NEW YORK, June 10 (Reuters) - A Securities and Exchange Commission judge has ordered optionsXpress, its former chief financial officer and a customer to pay a total of $4.8 million in fines and to return $4.2 million for illegally selling shares they did not hold.
The order was posted late Friday on the SEC’s website.
A lawyer for Charles Schwab Corp, which bought optionsXpress in 2011 after the alleged violations occurred, said that optionsXpress “respectfully disagrees” with the ruling and is considering an appeal.
“There was no naked short selling in this case,” Stephen Senderowitz, a lawyer representing optionsXpress, said in an email to Reuters.
The judge charged optionsXpress, former CFO Thomas Stern and customer Jonathan Feldman in April 2012 for naked short selling in options of companies that included American International Group, Sears Holdings Corp and Under Armour Inc between late 2008 and March of 2010.
The online brokerage was ordered to pay a civil penalty of $2 million and to disgorge to the government $1.6 million; its former CFO Stern was fined a $75,000 civil penalty. Feldman was ordered to pay a $2 million civil penalty and to disgorge $2.66 million.
Naked short-selling involves selling shares without first borrowing them, a violation of Regulation SHO that requires people making short trades to ensure that they will buy or borrow stock they don’t own to ensure delivery within three days of a trade.

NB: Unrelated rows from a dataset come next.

(** * daisyui-theme-extractor: the extraction and normalisation pipeline

    A shallow embedding of [src/index.ts]: the two CSS micro-grammars, the
    style conversion ([convertStyles]), the multi-candidate theme module
    lookup ([extractThemeData]) and the per-theme loop of [main].

    Conventions of the embedding.
    - A JavaScript string is a [string]: a sequence of code units, here
      restricted to the range 0..255.
    - A plain object used as a record of properties ([BaseStyles], the
      [result] of [main]) is the list of its own enumerable entries in the
      order of their creation.  [Obj.entries] and [Obj.keys] put them in
      the order JavaScript iterates them (array indices first, ascending);
      [Obj.assign] is the assignment [o[k] = v] on an object made by a
      literal, where the name [__proto__] reaches the accessor of
      [Object.prototype] and creates no property.  A nested record is a
      plain object whose prototype is [Object.prototype].
    - A [Map] is a [gmap]; a [Set] is the list of its elements in insertion
      order.
    - What lives outside the repository (culori's [formatHex], node's
      [path.join], [existsSync], dynamic [import], [require.resolve]) is a
      field of the class [Host]. *)

From Stdlib Require Import String Ascii List Bool Arith NArith Lia Permutation.
From stdpp Require Import base option gmap strings.
Import ListNotations.

Local Open Scope list_scope.

(** ** JavaScript string primitives used by the program *)

Module Js.

(** The double quote and the line feed, which string literals of this
    file do not spell out. *)
Definition dq : string := String (ascii_of_nat 34) EmptyString.
Definition nl : string := String (ascii_of_nat 10) EmptyString.

(** [WhiteSpace] and [LineTerminator] code units below 256: the set used
    both by [String.prototype.trim] and by the class [\s]. *)
Definition is_space (c : ascii) : bool :=
  existsb (Nat.eqb (nat_of_ascii c)) [9; 10; 11; 12; 13; 32; 160].

Fixpoint trimStart (s : string) : string :=
  match s with
  | String c s' => if is_space c then trimStart s' else s
  | EmptyString => EmptyString
  end.

Fixpoint trimEnd (s : string) : string :=
  match s with
  | String c s' =>
      match trimEnd s' with
      | EmptyString => if is_space c then EmptyString else String c EmptyString
      | r => String c r
      end
  | EmptyString => EmptyString
  end.

Definition trim (s : string) : string := trimEnd (trimStart s).

(** [s.startsWith(p)] *)
Definition startsWith (s p : string) : bool := String.prefix p s.

(** [s.includes(sub)] *)
Fixpoint includes (s sub : string) : bool :=
  String.prefix sub s ||
  match s with
  | String _ s' => includes s' sub
  | EmptyString => false
  end.

Fixpoint drop (n : nat) (s : string) : string :=
  match n, s with
  | S n', String _ s' => drop n' s'
  | _, _ => s
  end.

(** [s.replace(pat, rep)] for a string pattern: the first occurrence only.
    (The replacement texts of the program contain no [$].) *)
Fixpoint replace (s pat rep : string) : string :=
  if String.prefix pat s then rep +:+ drop (String.length pat) s
  else match s with
       | String c s' => String c (replace s' pat rep)
       | EmptyString => EmptyString
       end.

(** [s.split(sep)] for a one-character separator. *)
Fixpoint split (sep : ascii) (s : string) : list string :=
  match s with
  | EmptyString => [EmptyString]
  | String c s' =>
      if Ascii.eqb c sep then EmptyString :: split sep s'
      else match split sep s' with
           | piece :: rest => String c piece :: rest
           | [] => [String c EmptyString]
           end
  end.

(** A [Set] of strings: its elements in insertion order. *)
Definition Set_has (s : list string) (x : string) : bool :=
  existsb (String.eqb x) s.

Definition Set_add (s : list string) (x : string) : list string :=
  if Set_has s x then s else s ++ [x].

(** [[...new Set(xs)]] *)
Definition Set_of (xs : list string) : list string :=
  fold_left Set_add xs [].

End Js.

(** ** StyleKeyCleaner: lines 204-212 of [convertStyles] *)

Definition cleanKey (key : string) : string :=
  if Js.startsWith key "--color-" then Js.replace key "--color-" ""
  else if Js.startsWith key "--" then Js.replace key "--" ""
  else key.

(** ** The regular expressions of the two parsers

    The three patterns of the program are sequences of quantified character
    classes, some of them wrapped in a capturing group, with an optional
    end anchor.  [exec_at] is the backtracking matcher of ECMAScript on such
    sequences: greedy quantifiers try the longest run first and give back
    one code unit at a time, the lazy one tries the shortest run first. *)

Module Regex.

Inductive quant := Once | Optional | Many0 | Many1 | Lazy0.

Inductive node :=
| Cls (p : ascii -> bool) (q : quant)   (* a quantified class *)
| Grp (p : ascii -> bool) (q : quant)   (* the same inside ( ) *)
| Eos.                                  (* $ without the m flag *)

Definition pattern := list node.

Definition chr (c : ascii) : node := Cls (Ascii.eqb c) Once.

Fixpoint lit (s : string) : pattern :=
  match s with
  | String c s' => chr c :: lit s'
  | EmptyString => []
  end.

Definition snoc (s : string) (c : ascii) : string := s +:+ String c EmptyString.

Section Quantifier.
Context {R : Type} (p : ascii -> bool).
(** [k taken rest]: the rest of the pattern, run after this node has
    consumed [taken] and left [rest]. *)
Context (k : string -> string -> option R).

Fixpoint greedy (taken rest : string) : option R :=
  match rest with
  | String c rest' =>
      if p c then
        match greedy (snoc taken c) rest' with
        | Some r => Some r
        | None => k taken rest
        end
      else k taken rest
  | EmptyString => k taken rest
  end.

Fixpoint lazy (taken rest : string) : option R :=
  match k taken rest with
  | Some r => Some r
  | None =>
      match rest with
      | String c rest' => if p c then lazy (snoc taken c) rest' else None
      | EmptyString => None
      end
  end.

Definition once (rest : string) : option R :=
  match rest with
  | String c rest' => if p c then k (String c EmptyString) rest' else None
  | EmptyString => None
  end.

Definition quantified (q : quant) (rest : string) : option R :=
  match q with
  | Once => once rest
  | Optional =>
      match once rest with
      | Some r => Some r
      | None => k EmptyString rest
      end
  | Many0 => greedy EmptyString rest
  | Many1 =>
      match rest with
      | String c rest' => if p c then greedy (String c EmptyString) rest' else None
      | EmptyString => None
      end
  | Lazy0 => lazy EmptyString rest
  end.
End Quantifier.

(** One attempt at the current position: the captures of the groups in
    order, and the input left after the match. *)
Fixpoint exec_at (pat : pattern) (caps : list string) (s : string)
  : option (list string * string) :=
  match pat with
  | [] => Some (caps, s)
  | Cls p q :: pat' => quantified p (fun _ rest => exec_at pat' caps rest) q s
  | Grp p q :: pat' =>
      quantified p (fun taken rest => exec_at pat' (caps ++ [taken]) rest) q s
  | Eos :: pat' =>
      match s with
      | EmptyString => exec_at pat' caps s
      | String _ _ => None
      end
  end.

(** The loop [while ((match = re.exec(text)) !== null)] of a pattern with
    the [g] flag: the matches from left to right, each search resuming at
    the end of the previous match.  [skip] counts the code units of the
    last match that are still to be passed over.  (None of the patterns
    of the program matches the empty string.) *)
Fixpoint execAll (pat : pattern) (skip : nat) (s : string) : list (list string) :=
  match skip, s with
  | S n, String _ s' => execAll pat n s'
  | S _, EmptyString => []
  | O, _ =>
      match exec_at pat [] s with
      | Some (caps, rest) =>
          caps ::
          match s with
          | String _ s' => execAll pat (String.length s - String.length rest - 1) s'
          | EmptyString => []
          end
      | None =>
          match s with
          | String _ s' => execAll pat O s'
          | EmptyString => []
          end
      end
  end.

(** [s.split(re)[0]]: the text before the leftmost match, all of [s] when
    there is none. *)
Fixpoint splitHead (pat : pattern) (s : string) : string :=
  match exec_at pat [] s with
  | Some _ => EmptyString
  | None =>
      match s with
      | String c s' => String c (splitHead pat s')
      | EmptyString => EmptyString
      end
  end.

(** Capture [i] of a match, counted from 1 as in [match[i]]. *)
Definition group (i : nat) (caps : list string) : string :=
  nth (i - 1) caps EmptyString.

Definition quote (c : ascii) : bool := Ascii.eqb c "034" || Ascii.eqb c "'".
Definition any (_ : ascii) : bool := true.
Definition non (c d : ascii) : bool := negb (Ascii.eqb c d).

End Regex.

(** ** Plain objects as ordered entry lists *)

Module Obj.
Section Entries.
Context {V : Type}.

(** Defining the own property [k] of [o] with value [v]: an existing
    property keeps its place, a new one goes last. *)
Fixpoint set (o : list (string * V)) (k : string) (v : V) : list (string * V) :=
  match o with
  | [] => [(k, v)]
  | (k', v') :: o' =>
      if String.eqb k' k then (k', v) :: o' else (k', v') :: set o' k v
  end.

Fixpoint get (o : list (string * V)) (k : string) : option V :=
  match o with
  | [] => None
  | (k', v') :: o' => if String.eqb k' k then Some v' else get o' k
  end.

(** The own property names in the order of their creation. *)
Definition names (o : list (string * V)) : list string := map fst o.

(** [{ ...o, ...base }] *)
Definition spread (o base : list (string * V)) : list (string * V) :=
  fold_left (fun acc kv => set acc (fst kv) (snd kv)) base o.
End Entries.

(** *** The order of own properties *)

Definition digit (c : ascii) : option N :=
  let n := N_of_ascii c in
  if (48 <=? n)%N && (n <=? 57)%N then Some (n - 48)%N else None.

Fixpoint digits (acc : N) (s : string) : option N :=
  match s with
  | EmptyString => Some acc
  | String c s' =>
      match digit c with
      | Some d => digits (acc * 10 + d)%N s'
      | None => None
      end
  end.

The sham transactions occurred repeatedly with knowledge from some brokerage officials, the judge found.
CBOE Holdings, which owns the biggest options exchange where many of the trades occurred, said last month that it expects to be penalized as much as $10 million for failing to enforce its regulatory obligations. The SEC inquiry focuses on its handling of the trades, people familiar have told CBOE.
When it brought the charges against the broker and its customer more than a year ago, The SEC said three other officials associated with optionsXpress had settled in separate administrative proceedings without admitting or denying its findings.
Senderowitz, the lawyer representing optionsXpress, said the firm had fulfilled its obligations, and there was no downward price effect on the markets. He said the regulator should have clarified its rule on short selling to make it plain that the trades at issue were not allowed.